Your instructions:
Please reproduce the data below exactly, from the first line through the line containing "f ∈ level_files cur l → ¬", and leave every later line out.

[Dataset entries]
● ● ● ● ●

(** What is left beside the inputs is newer than a deletion that is dropped. *)
Lemma left_is_newer l f x y :
  f ∈ level_files cur l → ¬ is_input level fs0 fs1 l f → y ∈ content f → input_entry x → uk y = uk x →
  no_deep_file (C := C) v level (uk x) → tag x < tag y.
Proof.
  intros Hf Hn Hy Hx Hu Hdeep. pose proof (cur_file_ok l f Hf) as Fok.
  destruct (decide (l ≤ level)%nat) as [Hl|Hl]; [by eapply (input_above l f y x)|].
  destruct (si_files _ _ _ _ _ Since l f Hf) as [Hv|[Hnew _]]; [|destruct Hx as (h & Hh & Hx); by apply (Hnew h)].
  destruct (decide (l = S level)) as [->|Hl'].
  - destruct Hx as (h & Hh & Hx). exfalso. apply (apart_no_key f h y x); [done|by apply input_file_ok| |done..].
    apply input_file in Hh as [[Hh0 Hh]|[Hh1 Hh]].
    + assert (Hf1 : f ∉ fs1) by (intros Hin; apply Hn; by right). destruct range_valid as [[_ R1] [_ R2]].
      destruct (in_range h Hh0) as [I1 I2]. destruct (start_le_limit content h (input_file_ok h ltac:(apply elem_of_app; by left))) as (U1 & U2 & _).
      destruct (start_le_limit content f Fok) as (U3 & U4 & _).
      destruct (io_parents _ _ _ _ inputs_are f Hf Hf1) as [Hlt|Hlt]; [right|left].
      * by apply (Compare_lt_le_trans _ lo).
      * by apply (Compare_le_lt_trans _ hi).
    + apply or_comm, (proj2 v_isolated h f); [done|done|]. intros Hin. apply Hn. by right.
  - exfalso. apply (Hdeep l f); [|done|].
    + destruct (decide (l < Z.to_nat kNumLevels)%nat) as [|Hge]; [lia|]. exfalso.
      assert (level_files cur l = []) as Hnil by (unfold level_files; apply nth_overflow; rewrite (vo_levels _ _ cur_ok); lia).
      rewrite Hnil in Hf. by apply elem_of_nil in Hf.
    + rewrite <- Hu. by apply (content_user_bounds content).
Qed.

Lemma input_in_cur x : input_entry x → x ∈ all_entries content cur.
Proof. intros (f & [[_ Hf]|[_ Hf]]%input_file & Hx); by eapply level_entry. Qed.

Lemma new_views mem s u val :
  (∀ x y, x ∈ mem → y ∈ all_entries content cur → uk x = uk y → tag y < tag x) → smallest ≤ s →
  (u, val) ∈ user_view s (mem ++ all_entries content v') ↔ (u, val) ∈ user_view s (mem ++ all_entries content cur).
Proof.
  intros Hmem. apply drop_view.
  - intros x [Hx|Hx]%elem_of_app; apply elem_of_app; [by left|right]. apply new_entries in Hx as [Hx|(l & f & Hf & _ & Hx)].
    + by apply input_in_cur, kept_inputs.
    + by eapply level_entry.
  - intros x [Hx|Hx]%elem_of_app; [left; apply elem_of_app; by left|].
    destruct (level_of content cur x Hx cur_ok) as (l & f & _ & Hf & Hxf).
    destruct (decide (is_input level fs0 fs1 l f)) as [Hi|Hn].
    + assert (input_entry x) as Hxi.
      { exists f. split; [|done]. apply elem_of_app. destruct Hi as [[_ ?]|[_ ?]]; [by left|by right]. }
      destruct (es_dropped x (proj2 (es_inputs x) Hxi)) as [Hk|[(e & [He|He] & Hu & Hs & Ht)|(Ht & Hs & Hdeep & Hk)]].
      * left. apply elem_of_app. right. apply new_entries. by left.
      * done.
      * right. left. exists e. split; [|done]. apply elem_of_app. right. by apply input_in_cur, es_inputs.
      * right. right. split; [done|split; [done|]]. intros y [Hy|Hy]%elem_of_app Hu; [by apply Hmem|].
        apply new_entries in Hy as [Hy|(l' & g & Hg & Hng & Hy)]; [by apply Hk|by eapply left_is_newer].
    + left. apply elem_of_app. right. apply new_entries. right. by exists l, f.
Qed.
End Views.
End Install.

(** ** The edit *)

Section Edit.
Context {C : Comparator} {V : bytes → Prop} {CL : ComparatorLaws C V}.

Lemma delete_files_fields level (fs : list FileMetaData) edit :
  let e := foldl (λ edit f, VersionEdit.DeleteFile level (number f) edit) edit fs in
  new_files_ e = new_files_ edit ∧ compact_pointers_ e = compact_pointers_ edit ∧
  ∀ p, p ∈ deleted_files_ e ↔ p ∈ deleted_files_ edit ∨ ∃ f, f ∈ fs ∧ p = (level, number f).
Proof.
  cbv zeta. revert edit. induction fs as [|f fs IH]; intros edit; cbn [foldl].
  - splits; [done|done|]. intros p. split; [by left|]. intros [?|(f & []%elem_of_nil & _)]; done.
  - destruct (IH (VersionEdit.DeleteFile level (number f) edit)) as (-> & -> & H). splits; [done|done|]. intros p. rewrite H.
    cbn [VersionEdit.DeleteFile deleted_files_]. rewrite elem_of_set_insert. split.
    + intros [[->|Hp]|(g & Hg & ->)]; [right; exists f; split; [by left|done]|by left|right; exists g; split; [by right|done]].
    + intros [Hp|(g & [->|Hg]%elem_of_cons & ->)]; [by left; right|by left; left|right; by exists g].
Qed.

Lemma results_edit_fields c outs :
  let e := results_edit c outs in
  new_files_ e = new_files_ (edit_ c) ++
    ((λ o, (Z.of_nat (level_ c) + 1, new_FileMetaData (out_number o) (out_file_size o) (out_smallest o) (out_largest o))) <$> outs) ∧
  compact_pointers_ e = compact_pointers_ (edit_ c) ∧
  ∀ p, p ∈ deleted_files_ e ↔ p ∈ deleted_files_ (edit_ c) ∨
    ∃ l f, is_input (level_ c) (inputs c 0) (inputs c 1) l f ∧ p = (Z.of_nat l, number f).
Proof.
  cbv zeta. unfold results_edit. set (e0 := AddInputDeletions c (edit_ c)).
  assert (new_files_ e0 = new_files_ (edit_ c) ∧ compact_pointers_ e0 = compact_pointers_ (edit_ c) ∧
    ∀ p, p ∈ deleted_files_ e0 ↔ p ∈ deleted_files_ (edit_ c) ∨
      ∃ l f, is_input (level_ c) (inputs c 0) (inputs c 1) l f ∧ p = (Z.of_nat l, number f)) as (H1 & H2 & H3).
  { subst e0. unfold AddInputDeletions. cbn [foldl].
    destruct (delete_files_fields (Z.of_nat (level_ c + 0)) (inputs c 0) (edit_ c)) as (A1 & A2 & A3).
    destruct (delete_files_fields (Z.of_nat (level_ c + 1)) (inputs c 1)
      (foldl (λ edit f, VersionEdit.DeleteFile (Z.of_nat (level_ c + 0)) (number f) edit) (edit_ c) (inputs c 0))) as (B1 & B2 & B3).
    splits; [congruence|congruence|]. intros p. rewrite B3, A3. unfold is_input. split.
    - intros [[?|(f & Hf & ->)]|(f & Hf & ->)]; [by left|right; exists (level_ c), f|right; exists (S (level_ c)), f].
      + split; [by left|do 2 f_equal; lia].
      + split; [by right|do 2 f_equal; lia].
    - intros [?|(l & f & [[-> Hf]|[-> Hf]] & ->)]; [by left; left|left; right|right]; exists f; (split; [done|]); do 2 f_equal; lia. }
  clearbody e0. rewrite <- H1, <- H2. clear H1 H2. revert e0 H3. induction outs as [|o outs IH]; intros e0 H3; cbn [foldl].
  - splits; [by rewrite app_nil_r|done|done].
  - destruct (IH (AddFile (Z.of_nat (level_ c) + 1) (out_number o) (out_file_size o) (out_smallest o) (out_largest o) e0) H3) as (-> & -> & H).
    splits; [|done|done]. cbn [AddFile add_new_file new_files_]. by rewrite <- app_assoc.
Qed.

(** What the edits of the compaction that are not its results hold. *)
Definition only_pointer (c : Compaction) : Prop :=
  ∃ largest, edit_ c = SetCompactPointer (Z.of_nat (level_ c)) largest new_VersionEdit.

Lemma fill_edit_fields {W} {E : Env W} (vs : VersionSet (E := E)) e :
  new_files_ (fill_edit vs e) = new_files_ e ∧ compact_pointers_ (fill_edit vs e) = compact_pointers_ e ∧
  deleted_files_ (fill_edit vs e) = deleted_files_ e.
Proof. by destruct e as [? [?|] [?|] ? ? ? ? ?]. Qed.

Lemma added_to_results {W} {E : Env W} (vs : VersionSet (E := E)) c outs l :
  only_pointer c →
  added_to (Z.of_nat l) (fill_edit vs (results_edit c outs)) = if decide (l = S (level_ c)) then out_file <$> outs else [].
Proof.
  intros [largest He]. unfold added_to. destruct (fill_edit_fields vs (results_edit c outs)) as (-> & _ & _).
  destruct (results_edit_fields c outs) as (-> & _ & _). rewrite He. cbn [new_files_ SetCompactPointer new_VersionEdit app].
  rewrite filter_fmap. cbn [fst]. case_decide as Hl.
  - rewrite filter_all by (apply list.Forall_forall; intros; lia). by rewrite <- list_fmap_compose.
  - by rewrite filter_none by (apply list.Forall_forall; intros; lia).
Qed.

Context (table : Z → list entry).
Abbreviation content := (λ f, table (number f)).
Abbreviation version_ok := (version_ok (C := C) (V := V) content).
Abbreviation sorted := (StronglySorted (file_lt (C := C))).
Abbreviation ilt := (entry_lt (C := InternalKeyComparator (user_comparator_ := C))).

(** A number stands for one file. *)
Lemma number_inj cur f g :
  version_ok cur → f ∈ concat (files_ cur) → g ∈ concat (files_ cur) → number f = number g → f = g.
Proof.
  intros Hv [i Hi]%list_elem_of_lookup [j Hj]%list_elem_of_lookup He. pose proof (vo_distinct _ _ Hv) as HN.
  assert (i = j) as ->; [|congruence].
  eapply NoDup_lookup; [exact HN|rewrite list_lookup_fmap, Hi; reflexivity|rewrite list_lookup_fmap, Hj; cbn; by rewrite He].
Qed.

Lemma level_elem cur l f : f ∈ level_files cur l → f ∈ concat (files_ cur).
Proof. apply sublist_subseteq, level_sublist. Qed.

Section Apply.
Context {W : Type} {E : Env W} (vs : VersionSet (E := E)) (c : Compaction) (cur : Version) (outs : list Output).
Abbreviation fs0 := (inputs c 0).
Abbreviation fs1 := (inputs c 1).
Abbreviation edit := (fill_edit vs (results_edit c outs)).

Hypothesis cur_ok : version_ok cur.
Hypothesis cur_sorted : ∀ l, sorted (level_files cur l).
Hypothesis inputs_are : inputs_in (C := C) cur (level_ c) fs0 fs1.
Hypothesis pointer : only_pointer c.
Hypothesis outs_ok : Forall (file_ok (C := C) (V := V) content) (out_file <$> outs).
Hypothesis outs_fresh : NoDup (number <$> (out_file <$> outs) ++ concat (files_ cur)).

Lemma results_apply : edit_applies (V := V) edit.
Proof.
  pose proof (io_level _ _ _ _ inputs_are) as Hl. unfold kNumLevels in Hl.
  destruct (fill_edit_fields vs (results_edit c outs)) as (E1 & E2 & E3).
  destruct (results_edit_fields c outs) as (F1 & F2 & F3). destruct pointer as [largest He]. split.
  - rewrite E2, F2, He. cbn. constructor; [unfold level_ok, kNumLevels; cbn; lia|constructor].
  - rewrite E3. apply list.Forall_forall. intros p Hp. apply F3 in Hp as [Hp|(l & f & Hi & ->)].
    + rewrite He in Hp. by apply elem_of_nil in Hp.
    + unfold level_ok, kNumLevels. cbn [fst]. destruct Hi as [[-> _]|[-> _]]; lia.
  - rewrite E1, F1, He. cbn [new_files_ SetCompactPointer new_VersionEdit app]. apply list.Forall_forall.
    intros p (o & -> & Ho)%list_elem_of_fmap. cbn [fst snd]. split; [unfold level_ok, kNumLevels; lia|].
    rewrite list.Forall_forall in outs_ok. destruct (file_ok_valid content (out_file o)) as (V1 & _); [|exact V1].
    by apply outs_ok, list_elem_of_fmap_2.
Qed.

Lemma results_base : base_ok (C := C) (V := V) cur [edit].
Proof.
  split; [unfold zlen; by rewrite (vo_levels _ _ cur_ok)|]. intros l. splits.
  - eapply Forall_impl; [|apply (level_valid content cur cur_ok l)]. by intros f (? & _).
  - done.
  - cbn [fmap list_fmap concat]. rewrite app_nil_r, added_to_results by done.
    assert (NoDup (number <$> (out_file <$> outs) ++ level_files cur l)) as HN.
    { eapply sublist_NoDup; [exact outs_fresh|]. apply fmap_sublist, sublist_app; [done|apply level_sublist]. }
    rewrite Permutation_app_comm. eapply sublist_NoDup; [exact HN|]. apply fmap_sublist, sublist_app; [|done].
    case_decide; [done|apply sublist_nil_l].
Qed.

(** Installing the results replaces the inputs by the outputs. *)
Lemma results_replace ptrs :
  zlen ptrs = kNumLevels →
  ∃ ptrs' v', install (C := C) (ptrs, cur) [edit] = Some (ptrs', v') ∧
    replaces (C := C) (level_ c) fs0 fs1 (out_file <$> outs) cur v'.
Proof.
  intros Hp. destruct (install_levels (V := V) [edit] ptrs cur) as (ptrs' & v' & E1 & _ & Hlen & _ & HL);
    [constructor; [apply results_apply|constructor]|apply results_base|done|].
  assert (length (files_ v') = Z.to_nat kNumLevels) as Hlen' by (unfold zlen in Hlen; lia).
  exists ptrs', v'. split; [done|]. split; [done| |].
  - intros l Hl. destruct (HL l) as [HP _]; [lia|]. etrans; [exact HP|]. cbn [foldl]. unfold apply_edit. rewrite added_to_results by done.
    apply Permutation_app_tail. rewrite (filter_ext_elem _ (λ f, ¬ is_input (level_ c) fs0 fs1 l f)); [done|].
    intros f Hf. destruct (fill_edit_fields vs (results_edit c outs)) as (_ & _ & ->).
    destruct (results_edit_fields c outs) as (_ & _ & F3). destruct pointer as [largest He]. rewrite F3, He.
    cbn [deleted_files_ SetCompactPointer new_VersionEdit]. rewrite elem_of_nil. split; intros Hn Hi; apply Hn.
    + right. by exists l, f.
    + destruct Hi as [[]|(l' & g & Hi & [= El En])]. assert (l' = l) as -> by lia.
      assert (f = g) as ->; [|done]. apply (number_inj cur); [done|by eapply level_elem| |done]. apply (level_elem cur l).
      destruct Hi as [[-> Hg]|[-> Hg]].
      * by apply (sublist_subseteq _ _ (io_sublist0 _ _ _ _ inputs_are)).
      * by apply (sublist_subseteq _ _ (io_sublist1 _ _ _ _ inputs_are)).
  - intros l. destruct (decide (l < Z.to_nat kNumLevels)%nat) as [Hl|Hl].
    + apply HL. lia.
    + unfold level_files. rewrite nth_overflow by lia. constructor.
Qed.
End Apply.
End Edit.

● ● ● ● ●

Worked solution:
(** What is left beside the inputs is newer than a deletion that is dropped. *)
Lemma left_is_newer l f x y :
  f ∈ level_files cur l → ¬ is_input level fs0 fs1 l f → y ∈ content f → input_entry x → uk y = uk x →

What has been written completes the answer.